Emergency – not fully resuscitated

PERIOPERATIVE INFORMATION

Checks

Nil by mouth

Consent

Premedication, type and effect

Regional anaesthesia

Consent

Block performed

Entry site

Needle used, aid to location

Catheter: y/n

Patient position and attachments

Thrombosis prophylaxis

Temperature control

Limb position

Postoperative instructions

Drugs, fluids and doses
Analgesic techniques

Place and time

Place

Date, start and end times

Personnel

All anaesthetists named

Check performed, anaesthetic room, theatre
Operation planned/performed
Apparatus
Check performed, anaesthetic room, theatre

Vital signs recording/charting

Monitors used and vital signs recorded not less frequently

than every 5 min

Drugs and fluids

Dose, concentration, volume

Cannulation

Injection site(s), time & route

Warmer used

Blood loss, urine output

Airway and breathing system

Route, system used

Ventilation: type & mode

Airway type, size, cuff, shape

Special procedures, humidifier, filter

Throat pack

Difficulty

Special airway instructions, incl. oxygen

Monitoring

Untoward events

Abnormalities

Critical incidents

Preoperative, perioperative, postoperative

Context, cause, effect

Hazard flags

Warnings for future care

Based on recommendations of the Royal College of Anaesthetists and the Association of Anaesthetists of Great Britain and Ireland

In addition to the data described above, the record should include details of the techniques discussed with the patient, together with any risks or benefits outlined and the management plan agreed. If the patient has any specific requests or concerns, such as a desire to avoid blood transfusion, it is also best to record them in writing.

Automated Records

It has been estimated that up to 20% of the anaesthetist’s time is taken up with documentation. While the anaesthetic record is usually completed as the anaesthetic proceeds, there are times, such as during induction or a crisis, when it is not possible to complete the chart contemporaneously. This delay leads to inaccuracies. In addition, studies have shown that anaesthetists tend to record ‘normalized’ data, i.e. the record tends to minimize any physiological changes which occur.
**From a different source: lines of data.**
(* ===== verification/Http.v ===== *)
(** * internal/api: handlers, middleware and routes

    A request is what net/http and chi hand to a handler; its body is given by
    what encoding/json makes of it for each request type. A handler is a
    program that ends with a response. *)
From S2P Require Import Prelude GoStd Models Services Scripts World Keys RedisClient Reservation.
From S2P Require Import Inventory RateLimit Metrics.
From Stdlib Require Import Ascii.
Local Open Scope string_scope.
Local Open Scope Z_scope.
Local Open Scope prog_scope.

Module Http.

Inductive Method := MethodGet | MethodPost | MethodPatch | MethodDelete | MethodOther (name : string).

Definition method_name (m : Method) : string :=
  match m with
  | MethodGet => "GET" | MethodPost => "POST" | MethodPatch => "PATCH" | MethodDelete => "DELETE"
  | MethodOther s => s
  end.

(** internal/api/handlers: the request types. *)
Record ReserveRequest := mkReserveRequest { ReqUserID : uuid; ReqItemID : uuid }.
Record JoinWaitlistRequest := mkJoinRequest { JoinUserID : uuid }.
Record UpdateStatusRequest := mkStatusRequest { ReqStatus : SaleStatus }.
Record CreateSaleRequest := mkCreateRequest {
  ReqName : string; ReqTotalStock : Z; ReqStartTime : Z; ReqEndTime : Z
}.

(** [json.NewDecoder(r.Body).Decode(&req)], by the type of [req]: [None] is an
    error. *)
Record Body := mkBody {
  as_reserve : option ReserveRequest;
  as_join : option JoinWaitlistRequest;
  as_status : option UpdateStatusRequest;
  as_create : option CreateSaleRequest
}.

(** [path] is the URL path cut at its slashes; an absent header or query
    parameter is the empty string, as [Get] returns it. *)
Record Request := mkRequest {
  method : Method;
  path : list string;
  query_user_id : string;
  header_user_id : string;
  header_idempotency_key : string;
  RemoteAddr : string;
  body : Body
}.

Inductive Payload :=
| NoBody
| Text (s : string)
| ReservationJSON (r : Reservation)
| OrderJSON (o : Order)
| SaleResponse (s : Sale) (stats : option SaleStats)
| JoinJSON (r : WaitlistService.JoinResponse)
| PositionJSON (r : WaitlistService.PositionResponse).

Record Response := mkResponse {
  statusCode : Z;
  headers : list (string * string);
  payload : Payload
}.

(** [http.Error]: the text and a newline. *)
Definition Error (msg : string) (code : Z) : Response :=
  mkResponse code [("Content-Type", "text/plain; charset=utf-8"); ("X-Content-Type-Options", "nosniff")]
    (Text (msg ++ String "010"%char "")).

Definition JSON (code : Z) (p : Payload) : Response :=
  mkResponse code [("Content-Type", "application/json")] p.

Definition NoContent : Response := mkResponse 204 [] NoBody.

Section Handlers.
Context `{UL : UuidLib} `{FA : FloatArg}.

(** [uuid.Parse(chi.URLParam(r, name))] and the early return on its error. *)
Definition with_uuid (s msg : string) (k : uuid -> prog Response) : prog Response :=
  match uuid_Parse s with
  | inl _ => Ret (Error msg 400)
  | inr id => k id
  end.

(** Decode the body, or answer 400. *)
Definition with_body {T} (req : option T) (k : T -> prog Response) : prog Response :=
  match req with
  | None => Ret (Error "Invalid request body" 400)
  | Some x => k x
  end.

(** ** handlers/reservations.go *)

Definition Reserve (svc : ReservationService.Service) (idStr : string) (r : Request) : prog Response :=
  with_uuid idStr "Invalid sale ID" (fun saleID =>
  with_body (as_reserve (body r)) (fun req =>
    let! res := ReservationService.Reserve svc (ReqUserID req) saleID (ReqItemID req)
      (header_idempotency_key r) in
    match res with
    | inl err =>
        if String.eqb err "sold out" then Ret (Error "Sold out" 409) else Ret (Error err 500)
    | inr reservation => Ret (JSON 201 (ReservationJSON reservation))
    end)).

Definition Confirm (idStr : string) (r : Request) : prog Response :=
  with_uuid idStr "Invalid reservation ID" (fun reservationID =>
    let! res := ReservationService.Confirm reservationID (header_idempotency_key r) in
    match res with
    | inl err => Ret (Error err 500)
    | inr order => Ret (JSON 200 (OrderJSON order))
    end).

Definition Release (svc : ReservationService.Service) (idStr : string) : prog Response :=
  with_uuid idStr "Invalid reservation ID" (fun reservationID =>
    let! res := ReservationService.Release svc reservationID in
    match res with
    | Some err => Ret (Error err 500)
    | None => Ret NoContent
    end).

(** ** handlers/sales.go *)

Definition CreateSale (r : Request) : prog Response :=
  with_body (as_create (body r)) (fun req =>
    let! res := InventoryService.CreateSale
      (mkSale 0%N (ReqName req) (ReqTotalStock req) (ReqStartTime req) (ReqEndTime req) "" 0) in
    match res with
    | (_, Some err) => Ret (Error err 500)
    | (sale, None) => Ret (JSON 201 (SaleResponse sale None))
    end).

Definition GetSale (idStr : string) : prog Response :=
  with_uuid idStr "Invalid sale ID" (fun saleID =>
    let! res := InventoryService.GetSale saleID in
    match res with
    | inl err => Ret (Error err 404)
    | inr (sale, stats) => Ret (JSON 200 (SaleResponse sale (Some stats)))
    end).

Definition UpdateSaleStatus (idStr : string) (r : Request) : prog Response :=
  with_uuid idStr "Invalid sale ID" (fun saleID =>
  with_body (as_status (body r)) (fun req =>
    let! res := InventoryService.UpdateSaleStatus saleID (ReqStatus req) in
    match res with
    | Some err => Ret (Error err 500)
    | None => Ret NoContent
    end)).

(** ** handlers/waitlist.go *)

Definition Join (idStr : string) (r : Request) : prog Response :=
  with_uuid idStr "Invalid sale ID" (fun saleID =>
  with_body (as_join (body r)) (fun req =>
    let! res := WaitlistService.Join saleID (JoinUserID req) in
    match res with
    | inl err =>
        if String.eqb err "stock available" then
          Ret (Error "Stock available, please reserve directly" 409)
        else if String.eqb err "already in waitlist" then Ret (Error "Already in waitlist" 409)
        else Ret (Error err 500)
    | inr response => Ret (JSON 201 (JoinJSON response))
    end)).

Definition GetPosition (idStr : string) (r : Request) : prog Response :=
  with_uuid idStr "Invalid sale ID" (fun saleID =>
    if String.eqb (query_user_id r) "" then Ret (Error "user_id query parameter required" 400)
    else with_uuid (query_user_id r) "Invalid user ID" (fun userID =>
      let! res := WaitlistService.GetPosition saleID userID in
      match res with
      | inl _ => Ret (Error "User not in waitlist" 404)
      | inr response => Ret (JSON 200 (PositionJSON response))
      end)).

Definition Leave (idStr : string) (r : Request) : prog Response :=
  with_uuid idStr "Invalid sale ID" (fun saleID =>
  with_body (as_join (body r)) (fun req =>
    let! res := WaitlistService.Leave saleID (JoinUserID req) in
    match res with
    | Some err => Ret (Error err 500)
    | None => Ret NoContent
    end)).

(** ** handlers/orders.go *)

Definition GetOrder (idStr : string) : prog Response :=
  with_uuid idStr "Invalid order ID" (fun orderID =>
    let! row := invoke (CRow (SelectOrder orderID)) in
    match row with
    | inl _ => Ret (Error "Order not found" 404)
    | inr order => Ret (JSON 200 (OrderJSON order))
    end).

(** ** healthz.go *)

Definition HealthzHandler (reconciliationComplete : bool) : Response :=
  if reconciliationComplete then mkResponse 200 [] (Text "OK")
  else mkResponse 503 [] (Text "Reconciliation in progress").

(** ** ratelimit_middleware.go *)

Definition limited_user (r : Request) : string :=
  if String.eqb (header_user_id r) "" then RemoteAddr r else header_user_id r.

Definition RateLimitMiddleware (limiter : Limiter.Limiter) (r : Request) (next : prog Response)
  : prog Response :=
  let userID := limited_user r in
  let! res := Limiter.Allow limiter userID in
  match res with
  | inl _ => Ret (Error "Rate limiter error" 500)
  | inr (false, _) =>
      let! _ := Metrics.IncWithLabelValues (RateLimitedTotal userID) in
      let e := Error "Rate limit exceeded" 429 in
      Ret (mkResponse (statusCode e)
        ([("Retry-After", "1"); ("X-RateLimit-Remaining", "0")] ++ headers e)%list (payload e))
  | inr (true, remaining) =>
      let! resp := next in
      Ret (mkResponse (statusCode resp)
        (("X-RateLimit-Remaining", Itoa remaining) :: headers resp) (payload resp))
  end.

(** ** middleware.go and metrics_middleware.go *)

(** [defer recover()]: how a program ended, as a value. *)
Fixpoint catch {A} (p : prog A) : prog (outcome A) :=
  match p with
  | Ret a => Ret (Ok a)
  | Panic m => Ret (Panicked m)
  | Vis c k => Vis c (fun x => catch (k x))
  end.

Definition RecoveryMiddleware (next : prog Response) : prog Response :=
  let! o := catch next in
  match o with
  | Ok resp => Ret resp
  | Panicked _ => Ret (Error "Internal server error" 500)
  end.

(** [r.URL.Path] *)
Definition URLPath (r : Request) : string := String.concat "" (map (fun s => "/" ++ s) (path r)).

(** The response has been written when the counter is incremented. *)
Definition MetricsMiddleware (pattern : string) (r : Request) (next : prog Response) : prog Response :=
  let! resp := next in
  let routePattern := if String.eqb pattern "" then URLPath r else pattern in
  let! _ := Metrics.IncWithLabelValues (HTTPRequestsTotal routePattern (method_name (method r))
    (Itoa (statusCode resp))) in
  Ret resp.

(** ** router.go *)

Record Server := mkServer {
  service : ReservationService.Service;
  rateLimiter : Limiter.Limiter;
  reconciliationComplete : bool
}.

(** The route of a request: its pattern and its handler. *)
Definition route (s : Server) (r : Request) : option (string * prog Response) :=
  match method r, path r with
  | MethodGet, ["healthz"] => Some ("/healthz", Ret (HealthzHandler (reconciliationComplete s)))
  | MethodPost, ["api"; "sales"] => Some ("/api/sales", CreateSale r)
  | MethodGet, ["api"; "sales"; id] => Some ("/api/sales/{id}", GetSale id)
  | MethodPatch, ["api"; "sales"; id; "status"] =>
      Some ("/api/sales/{id}/status", UpdateSaleStatus id r)
  | MethodPost, ["api"; "sales"; id; "reserve"] =>
      Some ("/api/sales/{id}/reserve", RateLimitMiddleware (rateLimiter s) r (Reserve (service s) id r))
  | MethodPost, ["api"; "sales"; id; "waitlist"] =>
      Some ("/api/sales/{id}/waitlist", RateLimitMiddleware (rateLimiter s) r (Join id r))
  | MethodGet, ["api"; "sales"; id; "waitlist"; "position"] =>
      Some ("/api/sales/{id}/waitlist/position", GetPosition id r)
  | MethodDelete, ["api"; "sales"; id; "waitlist"] => Some ("/api/sales/{id}/waitlist", Leave id r)
  | MethodPost, ["api"; "reservations"; id; "confirm"] =>
      Some ("/api/reservations/{id}/confirm", Confirm id r)
  | MethodDelete, ["api"; "reservations"; id] => Some ("/api/reservations/{id}", Release (service s) id)
  | MethodGet, ["api"; "orders"; id] => Some ("/api/orders/{id}", GetOrder id)
  | _, _ => None
  end.

(** A routed request through the middleware of NewRouter; [None] is a request
    none of these routes takes (chi's 404 and 405, and the /metrics and /ws
    routes, whose handlers are promhttp's and that of Sessions.v). *)
Definition ServeHTTP (s : Server) (r : Request) : option (prog Response) :=
  match route s r with
  | None => None
  | Some (pattern, handler) => Some (MetricsMiddleware pattern r (RecoveryMiddleware handler))
  end.

(** What chi names a route, and the methods of the routes, are plain words. *)
Lemma route_words (s : Server) (r : Request) pattern h :
  route s r = Some (pattern, h) ->
  pattern <> "" /\ utf8_ValidString pattern = true /\ utf8_ValidString (method_name (method r)) = true.
Proof.
  unfold route. destruct (method r) eqn:Hm; repeat (match goal with
    | |- match ?x with _ => _ end = _ -> _ => destruct x
    end; try discriminate); by intros [= <- <-].
Qed.

(** The counter of a routed request takes its labels. *)
Lemma request_counted s r pattern h code : route s r = Some (pattern, h) ->
  Metrics.IncWithLabelValues (HTTPRequestsTotal (if String.eqb pattern "" then URLPath r else pattern)
    (method_name (method r)) (Itoa code)) =
  invoke (CMetric (HTTPRequestsTotal pattern (method_name (method r)) (Itoa code))).
Proof.
  intros (Hne & Hp & Hm)%route_words. apply String.eqb_neq in Hne. rewrite Hne.
  unfold Metrics.IncWithLabelValues. cbn [forallb Metrics.label_values]. by rewrite Hp, Hm, Itoa_utf8.
Qed.

(** A property of every handler is a property of what a request is routed to. *)
Lemma route_handlers (P : prog Response -> Prop) (s : Server) (r : Request) :
  P (Ret (HealthzHandler (reconciliationComplete s))) ->
  (method r = MethodPost -> path r = ["api"; "sales"] -> P (CreateSale r)) ->
  (forall id, P (GetSale id)) -> (forall id, P (UpdateSaleStatus id r)) ->
  (forall id, P (RateLimitMiddleware (rateLimiter s) r (Reserve (service s) id r))) ->
  (forall id, P (RateLimitMiddleware (rateLimiter s) r (Join id r))) ->
  (forall id, P (GetPosition id r)) -> (forall id, P (Leave id r)) ->
  (forall id, method r = MethodPost -> path r = ["api"; "reservations"; id; "confirm"] -> P (Confirm id r)) ->
  (forall id, method r = MethodDelete -> path r = ["api"; "reservations"; id] -> P (Release (service s) id)) ->
  (forall id, P (GetOrder id)) ->
  forall pattern h, route s r = Some (pattern, h) -> P h.
Proof.
  intros H1 H2 H3 H4 H5 H6 H7 H8 H9 H10 H11 pattern h. unfold route.
  remember (path r) as l eqn:Hl. symmetry in Hl.
  destruct (method r) eqn:Hm; repeat (match goal with
    | |- match ?x with _ => _ end = _ -> _ => destruct x
    end; try discriminate); intros [= <- <-]; auto.
Qed.
End Handlers.
End Http.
To counteract these problems, most anaesthetic monitors and anaesthetic machines may be connected to automatic data recording systems. These log all the monitoring data and have the facility for the anaesthetist to add data such as drugs used and comments on events, such as the start of surgery. The data may be stored electronically for later study and printed out in a variety of formats. They have the potential to interact with other sources of information so that patient details, laboratory results, scans and outpatient letters can all be accessed. These systems have the potential to make audits and quality control much easier to perform. The AAGBI recommends that departments consider their procurement.

However, these systems are expensive and it must be recognized that all monitors have numerous sources of error; while most anaesthetists tend to ignore erroneous readings, they are recorded and printed by an automated system. Printouts should therefore be checked and errors marked before being included in the patient’s medical record.